Please reproduce the following records exactly as they appear.

** ENTRIES PROVIDED follows **

(** X8: when the amounts of the expenses can be read, [show_chart] shows
    the message that there is nothing to chart, and returns, exactly when
    the ledger has no expense.  Otherwise it asks [matplotlib.pyplot] for a
    pie with one size and one label per category, the labels being the
    categories of the expenses, each one once; it returns with the chart
    shown when the calls to pyplot return, and when they raise (a negative
    total, say) it raises the same and shows nothing. *)
Theorem show_chart_labels : forall st,
  readable (filter (has_type "Expense") (entries st)) ->
  (filter (has_type "Expense") (entries st) = [] ->
   show_chart None st
   = (Ok tt, add_dialog (showinfo "Info" "No expenses to show in chart") st)) /\
  (filter (has_type "Expense") (entries st) <> [] ->
   exists values labels,
     List.length values = List.length labels /\
     NoDup labels /\
     (forall c, In c labels <->
                exists e, In e (entries st) /\ has_type "Expense" e = true /\
                          Category e = c) /\
     show_chart None st
     = match pyplot_pie values labels with
       | Ok _ => (Ok tt, add_dialog (pie_chart values labels) st)
       | Raise err => (Raise err, st)
       end).
Proof.
  intros st Hr.
  destruct (chart_categories_total (entries st) [] Hr) as [d Hd].
  destruct (chart_categories_keys _ _ _ Hd (NoDup_nil _)) as [Hnd Hkeys].
  assert (Hkeys' : forall c, In c (map fst d) <->
            exists e, In e (entries st) /\ has_type "Expense" e = true /\ Category e = c).
  { intros c. rewrite Hkeys. simpl. tauto. }
  unfold show_chart, bind, get, lift. rewrite Hd.
  destruct d as [|p d'] eqn:Ed.
  - split; [reflexivity|].
    intros Hne. exfalso.
    destruct (filter (has_type "Expense") (entries st)) as [|e es] eqn:Ef;
      [apply Hne; reflexivity|].
    assert (Hin : In e (filter (has_type "Expense") (entries st)))
      by (rewrite Ef; left; reflexivity).
    apply filter_In in Hin. destruct Hin as [Hin Ht].
    apply (proj2 (Hkeys' (Category e))). exists e. auto.
  - split.
    + intros Hnone. exfalso.
      destruct (proj1 (Hkeys' (fst p)) (or_introl eq_refl)) as (e & Hin & Ht & _).
      assert (Hf : In e (filter (has_type "Expense") (entries st)))
        by (apply filter_In; auto).
      rewrite Hnone in Hf. exact Hf.
    + intros _. exists (map snd (p :: d')), (map fst (p :: d')).
      split; [rewrite !length_map; reflexivity|].
      split; [exact Hnd|]. split; [exact Hkeys'|].
      destruct (pyplot_pie (map snd (p :: d')) (map fst (p :: d'))) as [[]|err];
        reflexivity.
Qed.

(** ** Identifiers *)

Lemma filter_fresh : forall entry_id es,
  ~ In entry_id (map ID es) ->
  filter (fun e => negb (String.eqb (ID e) entry_id)) es = es.
Proof.
  intros entry_id es H. apply filter_id. apply Forall_forall. intros e He.
  apply negb_true_iff. apply String.eqb_neq. intros Heq. apply H.
  apply in_map_iff. exists e. auto.
Qed.

Lemma delete_confirmed_ledger : forall entry_id st,
  let st' := snd (_on_delete_selected (Some entry_id) true st) in
  entries st' = filter (fun e => negb (String.eqb (ID e) entry_id)) (entries st) /\
  file st' = Some (CSV_FIELDS :: map csv_row (entries st')).
Proof.
  intros entry_id st. cbv zeta. rewrite on_delete_selected_unfold. cbv zeta.
  match goal with |- context [_populate_tree None ?s] =>
    destruct (populate_tree_frame None s) as (Fe & _ & Ff & _) end.
  rewrite Fe, Ff. split; reflexivity.
Qed.

(** X9: when no entry of the ledger has the identifier given to an add,
    deleting that identifier afterwards gives back the list as it was before
    the add (whether the add was accepted or not), and leaves the file as
    the header and the records of that list. *)
Theorem add_then_delete_restores : forall uuid4 now st,
  ~ In uuid4 (map ID (entries st)) ->
  let st1 := snd (add_entry uuid4 now st) in
  let st2 := snd (_on_delete_selected (Some uuid4) true st1) in
  entries st2 = entries st /\
  file st2 = Some (CSV_FIELDS :: map csv_row (entries st)).
Proof.
  intros uuid4 now st Hfresh. cbv zeta.
  destruct (delete_confirmed_ledger uuid4 (snd (add_entry uuid4 now st))) as [He Hf].
  assert (H : entries (snd (_on_delete_selected (Some uuid4) true
                              (snd (add_entry uuid4 now st)))) = entries st).
  { rewrite He.
    destruct (add_entry_ledger uuid4 now st) as [[Ha _]|(x & _ & _ & Ha & _)];
      rewrite Ha.
    - apply filter_fresh. exact Hfresh.
    - rewrite filter_app, (filter_fresh _ _ Hfresh). simpl.
      rewrite String.eqb_refl. simpl. apply app_nil_r. }
  split; [exact H|]. rewrite Hf, H. reflexivity.
Qed.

** End of ENTRIES PROVIDED **

> _THE ANSWER_
(** X8: when the amounts of the expenses can be read, [show_chart] shows
    the message that there is nothing to chart, and returns, exactly when
    the ledger has no expense.  Otherwise it asks [matplotlib.pyplot] for a
    pie with one size and one label per category, the labels being the
    categories of the expenses, each one once; it returns with the chart
    shown when the calls to pyplot return, and when they raise (a negative
    total, say) it raises the same and shows nothing. *)
Theorem show_chart_labels : forall st,
  readable (filter (has_type "Expense") (entries st)) ->
  (filter (has_type "Expense") (entries st) = [] ->
   show_chart None st
   = (Ok tt, add_dialog (showinfo "Info" "No expenses to show in chart") st)) /\
  (filter (has_type "Expense") (entries st) <> [] ->
   exists values labels,
     List.length values = List.length labels /\
     NoDup labels /\
     (forall c, In c labels <->
                exists e, In e (entries st) /\ has_type "Expense" e = true /\
                          Category e = c) /\
     show_chart None st
     = match pyplot_pie values labels with
       | Ok _ => (Ok tt, add_dialog (pie_chart values labels) st)
       | Raise err => (Raise err, st)
       end).
Proof.
  intros st Hr.
  destruct (chart_categories_total (entries st) [] Hr) as [d Hd].
  destruct (chart_categories_keys _ _ _ Hd (NoDup_nil _)) as [Hnd Hkeys].
  assert (Hkeys' : forall c, In c (map fst d) <->
            exists e, In e (entries st) /\ has_type "Expense" e = true /\ Category e = c).
  { intros c. rewrite Hkeys. simpl. tauto. }
  unfold show_chart, bind, get, lift. rewrite Hd.
  destruct d as [|p d'] eqn:Ed.
  - split; [reflexivity|].
    intros Hne. exfalso.
    destruct (filter (has_type "Expense") (entries st)) as [|e es] eqn:Ef;
      [apply Hne; reflexivity|].
    assert (Hin : In e (filter (has_type "Expense") (entries st)))
      by (rewrite Ef; left; reflexivity).
    apply filter_In in Hin. destruct Hin as [Hin Ht].
    apply (proj2 (Hkeys' (Category e))). exists e. auto.
  - split.
    + intros Hnone. exfalso.
      destruct (proj1 (Hkeys' (fst p)) (or_introl eq_refl)) as (e & Hin & Ht & _).
      assert (Hf : In e (filter (has_type "Expense") (entries st)))
        by (apply filter_In; auto).
      rewrite Hnone in Hf. exact Hf.
    + intros _. exists (map snd (p :: d')), (map fst (p :: d')).
      split; [rewrite !length_map; reflexivity|].
      split; [exact Hnd|]. split; [exact Hkeys'|].
      destruct (pyplot_pie (map snd (p :: d')) (map fst (p :: d'))) as [[]|err];
        reflexivity.
Qed.

(** ** Identifiers *)

Lemma filter_fresh : forall entry_id es,
  ~ In entry_id (map ID es) ->
  filter (fun e => negb (String.eqb (ID e) entry_id)) es = es.
Proof.
  intros entry_id es H. apply filter_id. apply Forall_forall. intros e He.
  apply negb_true_iff. apply String.eqb_neq. intros Heq. apply H.
  apply in_map_iff. exists e. auto.
Qed.

Lemma delete_confirmed_ledger : forall entry_id st,
  let st' := snd (_on_delete_selected (Some entry_id) true st) in
  entries st' = filter (fun e => negb (String.eqb (ID e) entry_id)) (entries st) /\
  file st' = Some (CSV_FIELDS :: map csv_row (entries st')).
Proof.
  intros entry_id st. cbv zeta. rewrite on_delete_selected_unfold. cbv zeta.
  match goal with |- context [_populate_tree None ?s] =>
    destruct (populate_tree_frame None s) as (Fe & _ & Ff & _) end.
  rewrite Fe, Ff. split; reflexivity.
Qed.

(** X9: when no entry of the ledger has the identifier given to an add,
    deleting that identifier afterwards gives back the list as it was before
    the add (whether the add was accepted or not), and leaves the file as
    the header and the records of that list. *)
Theorem add_then_delete_restores : forall uuid4 now st,
  ~ In uuid4 (map ID (entries st)) ->
  let st1 := snd (add_entry uuid4 now st) in
  let st2 := snd (_on_delete_selected (Some uuid4) true st1) in
  entries st2 = entries st /\
  file st2 = Some (CSV_FIELDS :: map csv_row (entries st)).
Proof.
  intros uuid4 now st Hfresh. cbv zeta.
  destruct (delete_confirmed_ledger uuid4 (snd (add_entry uuid4 now st))) as [He Hf].
  assert (H : entries (snd (_on_delete_selected (Some uuid4) true
                              (snd (add_entry uuid4 now st)))) = entries st).
  { rewrite He.
    destruct (add_entry_ledger uuid4 now st) as [[Ha _]|(x & _ & _ & Ha & _)];
      rewrite Ha.
    - apply filter_fresh. exact Hfresh.
    - rewrite filter_app, (filter_fresh _ _ Hfresh). simpl.
      rewrite String.eqb_refl. simpl. apply app_nil_r. }
  split; [exact H|]. rewrite Hf, H. reflexivity.
Qed.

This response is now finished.